Toll-like receptor complex.
LAGUNA DESIGN / Science Source

Toll-like receptors play an important role in host defense. TLR-7 recognizes viral ssRNA, but also plays a role in the development of systemic lupus erythematosus (SLE). Genetic ablation of a similar receptor, TLR-9, results in opposite effects, with severe disease and kidney involvement. The mechanism of how this works remains unknown.

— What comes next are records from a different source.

(** X9.  Every action item that [extractActionItems] returns has a trimmed
    text of more than 10 and less than 300 characters, the responsible
    person that [extractResponsiblePerson] finds in that text, at least one
    matching indicator, the confidence 0.3 plus 0.15 for each of them, and
    as its context a part of the transcript of at most 200 characters. *)
Theorem extractActionItems_items (transcript : JStr.t) :
  Forall (fun x =>
            (10 < length (action x) < 300)%nat /\
            trim (action x) = action x /\
            responsible x = extractResponsiblePerson (action x) /\
            (1 <= hits action_indicators (action x))%nat /\
            a_confidence x == 0.3 + 0.15 * Qnat (hits action_indicators (action x)) /\
            (length (a_context x) <= 200)%nat /\
            piece_of (a_context x) transcript)
    (extractActionItems fuse_search transcript).
Proof.
  apply Forall_forall. intros x Hx.
  assert (Hc : x ∈ action_candidates transcript)
    by by apply (extractActionItems_candidates fuse_search fuse_ok).
  unfold extractActionItems in Hx.
  apply elem_of_take in Hx as (i & Hx%list_elem_of_lookup_2 & _).
  apply list_elem_of_filter in Hx as [Hconf _].
  pose proof (action_candidates_built transcript) as Hb.
  rewrite Forall_forall in Hb.
  destruct (Hb x Hc) as (Hlen & Htrim & Hresp & Hcf & pos & Hpos & Hctx).
  destruct (confidence_uncapped 0.3 0.15 action_indicators (action x)) as [Hrule _];
    [done|vm_compute; discriminate|].
  fold (calculateActionConfidence (action x)) in Hrule.
  destruct (extractActionContext_window transcript pos) as (_ & Hw1 & Hw2 & _).
  repeat split; try done; try lia.
  - apply Is_true_true in Hconf. rewrite Hcf in Hconf.
    unfold calculateActionConfidence, confidence_of in Hconf.
    eapply (above_base 0.3 0.15).
    pose proof (confidence_of_rule 0.3 0.15 action_indicators (action x)) as Hr.
    unfold confidence_of in Hr. unfold Qltb in *.
    apply negb_true_iff, not_true_iff_false in Hconf. apply negb_true_iff, not_true_iff_false.
    rewrite Qle_bool_iff in *. by rewrite <- Hr.
  - by rewrite Hcf.
  - by rewrite Hctx.
  - by rewrite Hctx.
Qed.

End Items.

(** * Configuration *)

Lemma config_for_cases tier :
  config_for tier = OwnTier config_basic \/ config_for tier = OwnTier config_ai \/
  config_for tier = Inherited.
Proof.
  unfold config_for, config_get. destruct (config !! tier) as [c|] eqn:Hc.
  - unfold config in Hc. apply lookup_insert_Some in Hc as [[_ <-]|[_ Hc]]; [auto|].
    apply lookup_singleton_Some in Hc as [_ <-]. auto.
  - destruct (decide (tier ∈ object_prototype_names)); auto.
Qed.

Lemma cleanTranscript_short s tier :
  s <> [] -> length (normalize s) < 50 ->
  cleanTranscript (VString s) (cfg_maxTranscriptLength (config_for tier))
  = Return (normalize s).
Proof.
  intros Hs Hlen. unfold cleanTranscript. simpl falsy.
  rewrite bool_decide_false by done.
  assert (He : exceeds (length (normalize s))
                 (cfg_maxTranscriptLength (config_for tier)) = false).
  { assert (Hb : 50 <= maxTranscriptLength config_basic)
      by (apply Nat.leb_le; vm_compute; reflexivity).
    assert (Ha : 50 <= maxTranscriptLength config_ai)
      by (apply Nat.leb_le; vm_compute; reflexivity).
    destruct (config_for_cases tier) as [-> | [-> | ->]];
      cbn [cfg_maxTranscriptLength exceeds]; [| |done]; apply Nat.ltb_ge; lia. }
  by rewrite He.
Qed.

Lemma generateBasicSummary_short text maxLength :
  length text < 50 -> generateBasicSummary text maxLength = too_short_summary.
Proof.
  intros H. unfold generateBasicSummary.
  apply Nat.ltb_lt in H. by rewrite H, orb_true_r.
Qed.

Lemma too_short_Some text n : 0 < n -> too_short (Some text) n = (length text <? n).
Proof.
  intros Hn. unfold too_short. destruct text as [|c text]; simpl; [|done].
  symmetry. by apply Nat.ltb_lt.
Qed.

Section Display.

Variable fuse_search :
  forall A : Type, (A -> JStr.t) -> Q -> list A -> JStr.t -> list A.

(** X10.  For a transcript whose cleaned text is shorter than 50
    characters, [processMeeting] returns a record whose summary is
    'Meeting transcript too short to summarize.'; [validateProcessedData]
    and [formatForDisplay] reject that record, with the one error
    'Transcript is too short or missing', when the cleaned text is shorter
    than 10 characters, and accept it otherwise. *)
Theorem formatForDisplay_short_transcript (now s : JStr.t) (tier : option JStr.t) :
  s <> [] -> length (normalize s) < 50 ->
  exists a,
    processMeeting fuse_search now (VString s) tier
    = (calls_of (default (str "basic") tier), Return a) /\
    transcript a = normalize s /\
    summary a = too_short_summary /\
    validateProcessedData (data_of a)
    = (if length (normalize s) <? 10
       then Throw (str "Validation failed: Transcript is too short or missing")
       else Return true) /\
    match formatForDisplay (data_of a) with
    | Throw message =>
        length (normalize s) < 10 /\
        message = str "Validation failed: Transcript is too short or missing"
    | Return d =>
        10 <= length (normalize s) /\ dp_summary d = Some too_short_summary
    end.
Proof.
  intros Hs Hlen. rewrite processMeeting_run. cbv zeta.
  rewrite cleanTranscript_short by done.
  eexists. split; [reflexivity|]. unfold analysis_of. cbn [transcript summary].
  rewrite generateBasicSummary_short by done.
  split; [done|]. split; [done|].
  assert (Hv : validateProcessedData
                 (data_of
                    (Analysis (normalize s) (extractTicketMentions (normalize s))
                       too_short_summary
                       (extractActionItems fuse_search (normalize s))
                       (extractKeyDecisions fuse_search (normalize s))
                       (identifyParticipants (normalize s))
                       (default (str "basic") tier) now
                       (length (split_space (normalize s)))))
               = if length (normalize s) <? 10
                 then Throw (str "Validation failed: Transcript is too short or missing")
                 else Return true).
  { unfold validateProcessedData, validation_errors, data_of.
    cbn [data_transcript data_summary data_ticketMentions data_actionItems
         data_keyDecisions transcript summary ticketMentions actionItems
         keyDecisions].
    rewrite !too_short_Some by lia.
    rewrite !bool_decide_true by eauto.
    change (length too_short_summary <? 20) with false. cbn [negb].
    by destruct (length (normalize s) <? 10). }
  split; [exact Hv|].
  unfold formatForDisplay. rewrite Hv.
  destruct (Nat.ltb_spec (length (normalize s)) 10); [done|]. split; [done|]. done.
Qed.

End Display.

Lemma split_on_length d s : forall cur, 1 <= length (split_on d cur s).
Proof.
  induction s as [|c s IH]; intros cur; simpl; [lia|].
  destruct (decide (c = d)); simpl; [lia|apply IH].
Qed.

Lemma extractTicketMentions_NoDup transcript :
  NoDup (map ticketId (extractTicketMentions transcript)).
Proof.
  unfold extractTicketMentions. rewrite mention_loop_scan.
  apply mention_steps_inv. split; [|constructor].
  intros id. simpl. set_solver.
Qed.

(** At most one element has a given key when the keys are all different. *)
Lemma filter_key {A} (key : A -> JStr.t) k (l : list A) :
  NoDup (map key l) ->
  match List.filter (fun x => bool_decide (key x = k)) l with
  | [] => k ∉ map key l
  | [x] => x ∈ l /\ key x = k
  | _ => False
  end.
Proof.
  induction l as [|y l IH]; simpl; [intros _; apply not_elem_of_nil|].
  intros [Hy Hnd]%NoDup_cons. specialize (IH Hnd).
  destruct (decide (key y = k)) as [Hk|Hk].
  - rewrite bool_decide_true by done.
    destruct (List.filter _ l) as [|x [|x' l']] eqn:Hf.
    + split; [left|done].
    + destruct IH as [Hx Hkx]. apply Hy. rewrite Hk, <- Hkx.
      by apply list_elem_of_fmap_2.
    + done.
  - rewrite bool_decide_false by done.
    destruct (List.filter _ l) as [|x [|x' l']] eqn:Hf.
    + by apply not_elem_of_cons.
    + destruct IH. split; [by right|done].
    + done.
Qed.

Anna-Marie Fairhurst, PhD, from the Singapore Immunology Network, and others examined how TLR-9 may suppress the development of severe SLE in a mouse model. The research was published in the October 2018 issue of Arthritis & Rheumatology.¹

“It is important to understand … the role of the innate immune system in development of autoimmune diseases to devise new therapies for treating patients,” says Dr. Fairhurst. “Many innovative drugs have come from fundamental research, particularly in immunology.”

TLR-9 Deficient Mice

Dr. Fairhurst and colleagues crossed Sle1 lupus-prone mice with TLR-9-deficient mice, resulting in Sle1TLR-9^-/- mice. Autoimmune disease manifestations, including kidney disease (or glomerulonephritis [GN]); autoantibody and total Ig profiles; and immune cell activation, were assessed at 4.5–6.5 months. Functional B cell studies, including Ig profiling and measuring TLR-7 expression, were completed pre-disease, at 8–10 weeks.

“Sle1TLR-9^-/- mice were compared with the Sle1 mild autoimmune-prone strain,” says Dr. Fairhurst. “These mice develop antibodies, but not kidney disease.”

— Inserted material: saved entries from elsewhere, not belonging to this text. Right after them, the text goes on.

(** [RPCDispatcher.system_listmethods] *)
Definition system_listmethods (d : RPCDispatcher) : list string :=
  sort (map name (rpcmethods d)).

(** [RPCDispatcher.register_method(method, name=None, signature=None,
    helpmsg=None)] *)
Definition register_method (d : RPCDispatcher) (m : callable)
  (name_ : option string) (signature_ : option (list string))
  (helpmsg : option string) : result RPCDispatcher :=
  meth <- RPCMethod_init m name_ signature_ helpmsg ;;
  if existsb (String.eqb (name meth)) (system_listmethods d) then Ok d
  else Ok {| url := url d;
             xml_registered := xml_registered d ++ [(m, name meth)];
             json_registered := json_registered d ++ [(m, name meth)];
             rpcmethods := rpcmethods d ++ [meth] |}.

(** The arguments of one [register_method] call. *)
Record registration : Type := mkRegistration {
  reg_method : callable;
  reg_name : option string;
  reg_signature : option (list string);
  reg_helpmsg : option string
}.

(** A sequence of [register_method] calls; the first exception
    propagates. *)
Fixpoint register_all (d : RPCDispatcher) (regs : list registration)
  : result RPCDispatcher :=
  match regs with
  | [] => Ok d
  | r :: rs =>
      d' <- register_method d (reg_method r) (reg_name r)
              (reg_signature r) (reg_helpmsg r) ;;
      register_all d' rs
  end.

(** The [for method in self.rpcmethods: if method.name == method_name]
    loop of [system_methodhelp] and [system_methodsignature]. *)
Fixpoint find_method (n : string) (l : list RPCMethod) : option RPCMethod :=
  match l with
  | [] => None
  | m :: l' => if String.eqb (name m) n then Some m else find_method n l'
  end.

Definition no_method_fault (method_name : string) : py_exc :=
  Fault APPLICATION_ERROR ("No method found with name: " ++ method_name).

(** [RPCDispatcher.system_methodhelp] *)
Definition system_methodhelp (d : RPCDispatcher) (method_name : string)
  : result string :=
  match find_method method_name (rpcmethods d) with
  | Some m => Ok (help m)
  | None => Raise (no_method_fault method_name)
  end.

(** [RPCDispatcher.system_methodsignature] *)
Definition system_methodsignature (d : RPCDispatcher) (method_name : string)
  : result (list string) :=
  match find_method method_name (rpcmethods d) with
  | Some m => Ok (signature m)
  | None => Raise (no_method_fault method_name)
  end.

Definition option_str (o : option string) : pyval :=
  match o with Some s => PStr s | None => PNone end.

Sle1TLR-9^-/- mice developed severe disease similar to that seen in TLR-9 deficient MRL and Nba2 models. They presented with splenomegaly due to an expansion of all major leukocyte subsets. Increases in CD138+B220- plasma cell numbers and decreases in the frequency of marginal zone B cells were observed. These are characteristics of lupus models over­expressing TLR-7. CD4+ and CD8+ T cells had a more activated pheno­type in Sle1TLR-9^-/- mice.

Pathological examination showed the majority of Sle1TLR-9^-/- mice had class III-IV GN characterized by segmental to global endocapillary proliferation of the glomeruli. This was confirmed by increased serum BUN and urinary proteins.

Dr. Fairhurst

TLR-9 deficiency in Sle1 mice skews the autoantibody profile toward RNA-associated antigens. Further analysis using a HEp-2 cell assay showed serum antibodies in Sle1TLR-9^-/- mice bound mostly to cytoplasm with some nucleolar specificity. All Sle1TLR-9^-/- mouse sera lost the ability to bind mitotic chromatin.

In contrast, Sle1 mouse antibodies were binding to the nucleus. The cytoplasmic HEp-2 staining pattern of Sle1TLR9^-/- serum was similar to RNA-
reactive auto­antibodies. Multiplex assays of immuno­globulin (Ig) levels indicated TLR-9 deficiency resulted in higher concentrations of IgG2a/c, IgG2b and IgM autoantibodies compared to Sle1 controls.

Analysis of intracellular TLR-7 protein showed a systemic increase in expression in Sle1TLR-9^-/- mice. TLR-7 levels were sig­nifi­cantly higher in B cells, pDCs, CD11b+ DCs, macrophages and in CD11c+MHCII-precursors compared with Sle1 controls.